Project Summary A significant fraction of the US population suffers from various degrees of insomnia, conditions particularly prevalent in the elderly. Fractured sleep has adverse effects on cognitive function and memory, and may contribute to age-related cognitive decline. The brain is a highly metabolic organ, but during slow-wave sleep, cerebral glucose and oxygen metabolism decline. This reduction in brain metabolism may be critical for long-term homeostasis, while an inability to adequately lower brain energy expenditure during sleep may lead to oxidative injury. Prior work examining alterations in brain metabolism during slow-wave sleep relied on invasive methods. We have, in preliminary work, developed a noninvasive MRI-based method, termed OxFlow, to noninvasively quantify the cerebral metabolic rate of oxygen consumption (CMRO2) at a tem- poral resolution of seconds, along with concurrent, in-scanner EEG monitoring. OxFlow quantifies CMRO2 via Fick's principle using concurrent measurement of venous O2 saturation and total brain cerebral blood flow (tCBF). The approach's feasibility has been demonstrated in test subjects in whom neurometabolic pa- rameters were measured during wakefulness and sleep. In Aim 1 of this project we propose to further de- velop the OxFlow method for use in sleep research. Specifically, we will modify the gradient structure to at- tenuate acoustic noise so as to facilitate subjects' ability to initiate and maintain sleep. We will also optimize EEG filtering procedures to minimize interference of MRI gradient-induced electronic noise to reliably allow simultaneous EEG recordings needed as a means to establish the subject's stage of consciousness. In Aim 2 we will test the hypothesis that in older subjects, slow-wave sleep is associated with a reduced awake-to- sleep decrement in CMRO2 as compared to younger subjects. We will address this hypothesis by subjecting 12 young and 12 older subjects (25-40 vs. 60-80 years) to a combined MRI/EEG sleep protocol. This study will provide new noninvasive methods for measuring sleep dependent brain energy regulation and begin to demonstrate its utility in research on brain aging and dementia.

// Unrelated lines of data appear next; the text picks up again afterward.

(** A byte of a multi-byte code unit is read as itself. *)
Lemma parse_str_high (c : ascii) (t : string) :
  128 <= nat_of_ascii c -> parse_str (String c t) = cons_res c (parse_str t).
Proof.
  intros H; destruct c as [[] [] [] [] [] [] [] []];
    try (vm_compute in H; lia); reflexivity.
Qed.

Lemma hex_val_digit (n : N) : (n < 16)%N -> hex_val (hex_digit n) = Some n.
Proof.
  intros H; rewrite <- (N2Nat.id n); assert (Hk : N.to_nat n < 16) by lia.
  generalize (N.to_nat n) Hk; clear n H Hk; intros k Hk.
  do 16 (destruct k as [|k]; [reflexivity|]); lia.
Qed.

Lemma hex4_esc_unit (u : N) : (u < 65536)%N ->
  hex4 (hex_digit (u / 4096)) (hex_digit ((u mod 4096) / 256))
       (hex_digit (((u mod 4096) mod 256) / 16)) (hex_digit (((u mod 4096) mod 256) mod 16))
  = Some u.
Proof.
  intros H; unfold hex4.
  pose proof (N.div_mod u 4096 ltac:(lia)).
  pose proof (N.mod_lt u 4096 ltac:(lia)).
  set (r1 := (u mod 4096)%N) in *; clearbody r1.
  pose proof (N.div_mod r1 256 ltac:(lia)).
  pose proof (N.mod_lt r1 256 ltac:(lia)).
  set (r2 := (r1 mod 256)%N) in *; clearbody r2.
  pose proof (N.div_mod r2 16 ltac:(lia)).
  pose proof (N.mod_lt r2 16 ltac:(lia)).
  set (q1 := (u / 4096)%N) in *; clearbody q1.
  set (q2 := (r1 / 256)%N) in *; clearbody q2.
  set (q3 := (r2 / 16)%N) in *; clearbody q3.
  set (q4 := (r2 mod 16)%N) in *; clearbody q4.
  rewrite !hex_val_digit by lia.
  f_equal; lia.
Qed.

Lemma parse_str_hex4 (h1 h2 h3 h4 : ascii) (u : N) (t : string) :
  hex4 h1 h2 h3 h4 = Some u ->
  parse_str (String ch_bslash (String "u"%char (String h1 (String h2 (String h3 (String h4 t))))))
  = app_res (cesu_bytes u) (parse_str t).
Proof. intros H; cbn -[hex4 cesu_bytes]; now rewrite H. Qed.

Lemma parse_str_esc_unit (u : N) (t : string) : (u < 65536)%N ->
  parse_str (esc_unit u ++ t) = app_res (cesu_bytes u) (parse_str t).
Proof. intros H; apply parse_str_hex4, hex4_esc_unit, H. Qed.

(** The three bytes of a surrogate are its code unit written back. *)
Lemma surrogate_unit_bytes (c1 c2 c3 : ascii) (u : N) :
  surrogate_unit c1 c2 c3 = Some u ->
  cesu_bytes u = String c1 (String c2 (String c3 EmptyString)) /\ (u < 65536)%N
  /\ 128 <= nat_of_ascii c1 /\ 128 <= nat_of_ascii c2 /\ 128 <= nat_of_ascii c3.
Proof.
  unfold surrogate_unit, is_cont.
  destruct (_ && _ && _ && _) eqn:E; intros Hu; [|discriminate].
  assert (Hu' : (53248 + 64 * (N_of_ascii c2 - 128) + (N_of_ascii c3 - 128))%N = u) by congruence.
  subst u; clear Hu.
  repeat rewrite Bool.andb_true_iff in E.
  destruct E as [[[E1 E2] E3] [E4 E5]].
  apply Nat.eqb_eq in E1; apply Nat.leb_le in E2, E4; apply Nat.ltb_lt in E3, E5.
  unfold nat_of_ascii in *.
  set (a := (N_of_ascii c2 - 128)%N); set (b := (N_of_ascii c3 - 128)%N).
  assert (Ha : (32 <= a < 64)%N) by (unfold a; lia).
  assert (Hb : (b < 64)%N) by (unfold b; lia).
  assert (Ea : N_of_ascii c2 = (128 + a)%N) by (unfold a; lia).
  assert (Eb : N_of_ascii c3 = (128 + b)%N) by (unfold b; lia).
  assert (Ec : N_of_ascii c1 = 237%N) by lia.
  clearbody a b; clear E1 E2 E3 E4 E5.
  assert (D1 : ((53248 + 64 * a + b) / 4096 = 13)%N)
    by (symmetry; apply (N.div_unique _ _ _ (64 * a + b)); lia).
  assert (D2 : ((53248 + 64 * a + b) / 64 = 832 + a)%N)
    by (symmetry; apply (N.div_unique _ _ _ b); lia).
  assert (D3 : ((832 + a) mod 64 = a)%N)
    by (symmetry; apply (N.mod_unique _ _ 13); lia).
  assert (D4 : ((53248 + 64 * a + b) mod 64 = b)%N)
    by (symmetry; apply (N.mod_unique _ _ (832 + a)); lia).
  unfold cesu_bytes.
  destruct (N.ltb_spec (53248 + 64 * a + b) 128); [lia|].
  destruct (N.ltb_spec (53248 + 64 * a + b) 2048); [lia|].
  rewrite D1, D2, D3, D4.
  replace (224 + 13)%N with (N_of_ascii c1) by lia.
  replace (128 + a)%N with (N_of_ascii c2) by lia.
  replace (128 + b)%N with (N_of_ascii c3) by lia.
  rewrite !ascii_N_embedding. repeat split; lia.
Qed.

Lemma parse_str_esc_from (n : nat) : forall (b : bool) (s rest : string), String.length s <= n ->
  parse_str (esc_from b s ++ String ch_quote rest) = Some (s, rest).
Proof.
  induction n as [|n IH]; intros b s rest Hl.
  - destruct s; [reflexivity | simpl in Hl; lia].
  - destruct s as [|c1 s1]; [reflexivity|].
    assert (Def : parse_str ((esc_char c1 ++ esc_from false s1) ++ String ch_quote rest)
                  = Some (String c1 s1, rest)).
    { rewrite append_assoc_s, parse_str_esc_char, IH by (simpl in Hl; lia). reflexivity. }
    destruct s1 as [|c2 [|c3 r]]; [exact Def | exact Def |].
    cbn [esc_from].
    destruct (surrogate_unit c1 c2 c3) as [u|] eqn:Es; [|exact Def].
    destruct (surrogate_unit_bytes c1 c2 c3 u Es) as (Hb & Hu & H1 & H2 & H3).
    simpl in Hl.
    assert (Raw : forall b', parse_str (String c1 (String c2 (String c3 (esc_from b' r))) ++ String ch_quote rest)
                             = Some (String c1 (String c2 (String c3 r)), rest)).
    { intros b'; cbn [append]. rewrite !parse_str_high by assumption.
      rewrite IH by lia. reflexivity. }
    assert (Esc : parse_str ((esc_unit u ++ esc_from false r) ++ String ch_quote rest)
                  = Some (String c1 (String c2 (String c3 r)), rest)).
    { rewrite append_assoc_s, parse_str_esc_unit, IH, Hb by lia. reflexivity. }
    destruct (u <? 56320)%N; [destruct (starts_low r) | destruct b]; auto.
Qed.

Lemma parse_str_esc (s rest : string) :
  parse_str (esc s ++ String ch_quote rest) = Some (s, rest).
Proof. apply (parse_str_esc_from (String.length s)); lia. Qed.

Local Ltac norm_app := repeat first [rewrite append_assoc_s | progress (cbn [append])].
(** * try3D: the terrain pipeline of [AdvancedDroneVisualization]

    A shallow embedding of the geospatial pipeline of the drone-track viewer
    (centroid, local projection, elevation fetch with simulated fallback,
    re-gridding of elevation samples into a height matrix), and the
    properties its specification states about it.

    JavaScript numbers are IEEE 754 binary64 values: they are modelled by
    Rocq's primitive floats, whose operations are the same correctly rounded
    ones.  The pure part of the pipeline is written once over an interface
    of the number operations it uses, so that it can also be read in exact
    rational arithmetic where a property only holds up to rounding. *)

From Equations Require Import Equations.
From Stdlib Require Import String.
From Stdlib Require Import Floats ZArith QArith Qabs List Bool Lia Lqa Sorted.
Import ListNotations.

Set Warnings "-inexact-float".
Set Implicit Arguments.

(** ** Numbers *)

(** The operations on [number] that the component uses. *)
Class Number (N : Type) : Type := {
  of_Z : Z -> N;                      (* integer literals, [array.length] *)
  add : N -> N -> N;
  sub : N -> N -> N;
  mul : N -> N -> N;
  div : N -> N -> N;
  abs : N -> N;                       (* [Math.abs] *)
  ltb : N -> N -> bool;               (* [a < b] *)
  strict_eq : N -> N -> bool;         (* [a === b] *)
  same_value_zero : N -> N -> bool;   (* the equality of [Set] membership *)
  set_key : N -> N                    (* [Set.prototype.add] stores [+0] for [-0] *)
}.

Declare Scope num_scope.
Delimit Scope num_scope with num.
Infix "+" := add : num_scope.
Infix "-" := sub : num_scope.
Infix "*" := mul : num_scope.
Infix "/" := div : num_scope.
Infix "<?" := ltb : num_scope.
Infix "===" := strict_eq (at level 70, no associativity) : num_scope.

(** A decimal literal [n/d], rounded once. *)
Definition of_Q {N} `{Number N} (q : Q) : N :=
  div (of_Z (Qnum q)) (of_Z (Zpos (Qden q))).

(** Binary64, the numbers of the running program. *)
Definition float_of_Z (z : Z) : float :=
  match z with
  | Zneg p => PrimFloat.opp (PrimFloat.of_uint63 (Uint63.of_Z (Zpos p)))
  | _ => PrimFloat.of_uint63 (Uint63.of_Z z)
  end.

Definition float_same_value_zero (a b : float) : bool :=
  PrimFloat.eqb a b || (PrimFloat.is_nan a && PrimFloat.is_nan b).

Definition float_set_key (a : float) : float :=
  if PrimFloat.is_zero a then 0%float else a.

#[export] Instance float_number : Number float := {
  of_Z := float_of_Z;
  add := PrimFloat.add;
  sub := PrimFloat.sub;
  mul := PrimFloat.mul;
  div := PrimFloat.div;
  abs := PrimFloat.abs;
  ltb := PrimFloat.ltb;
  strict_eq := PrimFloat.eqb;
  same_value_zero := float_same_value_zero;
  set_key := float_set_key
}.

项目摘要 美国人口中有很大一部分患有各种程度的失眠，尤其是条件 在老年人中盛行。破裂的睡眠对认知功能和记忆有不良影响，可能 导致与年龄相关的认知下降。大脑是一个高度代谢器官，但在慢波上 睡眠，脑葡萄糖和氧代谢下降。大脑代谢的这种降低可能至关重要 对于长期的体内平衡，虽然无法充分降低睡眠期间的大脑能量消耗 导致氧化损伤。先前检查慢波睡眠期间脑代谢改变的改变 在侵入性方法上。在初步工作中，我们已经开发了一种基于MRI的非侵入性方法，称为 Oxflow，无创量化氧气消耗的脑代谢率（CMRO2） 多秒钟的孔隙分辨率，以及并发，扫描的脑电图监测。 Oxflow量化了CMRO2 通过Fick的原理，同时测量静脉O2饱和度和全脑脑血 流（TCBF）。该方法的可行性已在测试对象中得到证明，其中神经代谢PA- 在清醒和睡眠期间测量了遮阳器。在该项目的目标1中，我们建议进一步发展 速层在睡眠研究中使用的Oxflow方法。具体而言，我们将将梯度结构修改为AT- 挑战声学噪声，以促进受试者启动和维持睡眠的能力。我们还将优化 脑电图过滤程序，以最大程度地减少MRI梯度诱导的电子噪声的干扰，以可靠地允许 同时需要的脑电图记录是建立主体意识阶段的一种手段。目标 2我们将检验以下假设：在较旧的受试者中，慢波睡眠与降低的清醒相关 与年轻受试者相比，CMRO2的睡眠减少。我们将通过对 12岁和12名较大的受试者（25-40对60 - 80年）组合MRI/EEG睡眠方案。这项研究 将提供新的无创方法来测量依赖睡眠的大脑能量调节并开始 展示了其在大脑衰老和痴呆症研究方面的效用。